■ Stored data entries:
━━━━

Lemma becomeSlave_returns p restart x w Q :
  ports w !! p = Some x -> announce_interval_ok x ->
  (forall w', moved p x PTP_SLAVE (slave_clock restart (clk w)) w w' -> Q tt w') ->
  returns (m_becomeSlave p restart) w Q.
Proof.
  intros Hx [t Ht] HQ. unfold m_becomeSlave, media_dispatch, by_media.
  eapply returns_step; [by apply run_get_port|].
  destruct (media x) as [e|wl]; unfold eth_becomeSlave, wl_becomeSlave, setPortState;
    (smooth_next);
    intros _ w1 (Hc1 & Hp1 & Hh1 & Hl1);
    (smooth_next);
    intros _ w2 (Hc2 & Hp2 & Hh2 & Hl2);
    (eapply returns_step; [apply run_mod_port; by rewrite Hp2, Hp1|]).
  - eapply returns_step; [apply run_get_port; cbn; eapply lookup_insert_port; by rewrite Hp2, Hp1|].
    apply (smooth_bind (if automotive_profile _ then _ else _)).
    + cbn. destruct (automotive_profile x); [apply total_ret|]. unfold interval. rewrite Ht.
      total_tac.
    + cbn. destruct (automotive_profile x); keeps_quiet.
    + intros h. cbn. destruct (automotive_profile x); lk.
    + intros _ w3 (Hc3 & Hp3 & Hh3 & Hl3). apply (slave_tail p x _ w3 w); [|done].
      cbn in *. repeat split; cbn; congruence.
  - apply (slave_tail p x _ _ w); [|done]. cbn in *. repeat split; cbn; congruence.
Qed.
End Moves.

(** ** recommendState *)

(** The grandmaster's data set. *)
Definition grandmaster (c : Clock) : ClockIdentity * Z * Z * ClockQuality :=
  (grandmaster_clock_identity c, grandmaster_priority1 c, grandmaster_priority2 c,
   grandmaster_clock_quality c).

(** Port [p], which was [x], is in state [s]; its sync count may be reset, the
    clock may have a new set point and a renewed TLV. *)
Record settled (p : pid) (s : PortState) (x : Port) (w w' : World) : Prop := {
  settled_port : exists n, ports w' = <[p := x <| port_state := s |> <| sync_count := n |>]> (ports w);
  settled_heap : heap w' = heap w;
  settled_held : held w' = held w;
  settled_config : clock_config (clk w') = clock_config (clk w);
  settled_gm : grandmaster (clk w') = grandmaster (clk w);
}.

Section Recommend.
Context `{Env} `{!LocksGranted}.

Lemma insert_same (l : list Port) p x : l !! p = Some x -> <[p := x]> l = l.
Proof. apply list_insert_id. Qed.

Lemma settled_refl p x w : ports w !! p = Some x -> settled p (port_state x) x w w.
Proof.
  intros Hx. constructor; try done. exists (sync_count x).
  rewrite insert_same; [done|]. rewrite Hx. by destruct x.
Qed.

(** The sync count after a move. *)
Lemma settled_reset p s x c w w1 Q :
  ports w !! p = Some x -> moved p x s c w w1 ->
  clock_config c = clock_config (clk w) -> grandmaster c = grandmaster (clk w) ->
  (forall w', settled p s x w w' -> Q tt w') ->
  returns (setSyncCount p 0) w1 Q.
Proof.
  intros Hx (Hc & Hp & Hh & Hl) Hcc Hg HQ. unfold returns, setSyncCount.
  erewrite run_mod_port by (rewrite Hp; by eapply lookup_insert_port). apply HQ.
  constructor; cbn; try congruence. exists 0. rewrite Hp. by rewrite list_insert_insert_eq.
Qed.

Lemma recommendState_returns p s ch x w Q :
  ports w !! p = Some x -> announce_interval_ok x -> s = PTP_MASTER \/ s = PTP_SLAVE ->
  (forall w', settled p s x w w' -> Q tt w') ->
  returns (recommendState p s ch) w Q.
Proof.
  intros Hx Hi Hs HQ. unfold recommendState. eapply returns_step; [by apply run_get_port|].
  apply returns_bind. destruct Hs as [->| ->].
  - destruct (decide (port_state x = PTP_MASTER)) as [Hm|Hm].
    + unfold returns, when, mret, M_ret. apply HQ. rewrite <- Hm. by apply settled_refl.
    + unfold setPortState. eapply returns_step; [by apply run_mod_port|]. apply returns_bind.
      eapply becomeMaster_returns; [cbn; by eapply lookup_insert_port|].
      intros w1 (Hc & Hp & Hh & Hl). cbn in *. unfold returns at 1, mret, M_ret. cbn [when].
      eapply (settled_reset p PTP_MASTER x (fup_renewed (clk w)) w w1); [done| |done|done|done].
      rewrite list_insert_insert_eq in Hp. split; [exact Hc|]. split; [exact Hp|].
      split; [exact Hh|exact Hl].
  - destruct (decide (port_state x = PTP_SLAVE)) as [Hm|Hm].
    + destruct ch; [|unfold returns, when, mret, M_ret; apply HQ; rewrite <- Hm; by apply settled_refl].
      unfold newSyntonizationSetPoint, updateFUPInfo.
      do 2 (eapply returns_step; [apply run_mod_clock|]). unfold returns at 1, mret, M_ret. cbn [when].
      eapply (settled_reset p PTP_SLAVE x (slave_clock true (clk w)) w); [done| |done|done|done].
      repeat split; cbn; try done. symmetry. apply insert_same. rewrite Hx. destruct x. cbn in *. by subst.
    + apply returns_bind. eapply becomeSlave_returns; [done|done|].
      intros w1 Hmv. unfold returns at 1, mret, M_ret. cbn [when].
      by eapply (settled_reset p PTP_SLAVE x (slave_clock true (clk w)) w w1).
Qed.
End Recommend.

(** ** The decision *)

Lemma evolves_same_list {A} (m : D A) : keeps world_evolves m -> keeps same_list m.
Proof.
  apply keeps_weaken. intros w w' (_ & [Hc _] & _). unfold clock_config, same_list in *. congruence.
Qed.

Lemma clock_key_config c c' : clock_config c' = clock_config c -> clock_key c' = clock_key c.
Proof. unfold clock_config, clock_key. congruence. Qed.

Lemma clock_config_ports c c' : clock_config c' = clock_config c ->
  port_list c' = port_list c /\ number_ports c' = number_ports c.
Proof. unfold clock_config. intros E. split; congruence. Qed.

━━━━

■ Task statement:
Return only the lines between the one holding "rewrite insert_same; [done|]." and the one holding "split; [exact Hh|exact Hl].", inclusive, exactly as they appear above.

■ Exercise answer:
  rewrite insert_same; [done|]. rewrite Hx. by destruct x.
Qed.

(** The sync count after a move. *)
Lemma settled_reset p s x c w w1 Q :
  ports w !! p = Some x -> moved p x s c w w1 ->
  clock_config c = clock_config (clk w) -> grandmaster c = grandmaster (clk w) ->
  (forall w', settled p s x w w' -> Q tt w') ->
  returns (setSyncCount p 0) w1 Q.
Proof.
  intros Hx (Hc & Hp & Hh & Hl) Hcc Hg HQ. unfold returns, setSyncCount.
  erewrite run_mod_port by (rewrite Hp; by eapply lookup_insert_port). apply HQ.
  constructor; cbn; try congruence. exists 0. rewrite Hp. by rewrite list_insert_insert_eq.
Qed.

Lemma recommendState_returns p s ch x w Q :
  ports w !! p = Some x -> announce_interval_ok x -> s = PTP_MASTER \/ s = PTP_SLAVE ->
  (forall w', settled p s x w w' -> Q tt w') ->
  returns (recommendState p s ch) w Q.
Proof.
  intros Hx Hi Hs HQ. unfold recommendState. eapply returns_step; [by apply run_get_port|].
  apply returns_bind. destruct Hs as [->| ->].
  - destruct (decide (port_state x = PTP_MASTER)) as [Hm|Hm].
    + unfold returns, when, mret, M_ret. apply HQ. rewrite <- Hm. by apply settled_refl.
    + unfold setPortState. eapply returns_step; [by apply run_mod_port|]. apply returns_bind.
      eapply becomeMaster_returns; [cbn; by eapply lookup_insert_port|].
      intros w1 (Hc & Hp & Hh & Hl). cbn in *. unfold returns at 1, mret, M_ret. cbn [when].
      eapply (settled_reset p PTP_MASTER x (fup_renewed (clk w)) w w1); [done| |done|done|done].
      rewrite list_insert_insert_eq in Hp. split; [exact Hc|]. split; [exact Hp|].
      split; [exact Hh|exact Hl].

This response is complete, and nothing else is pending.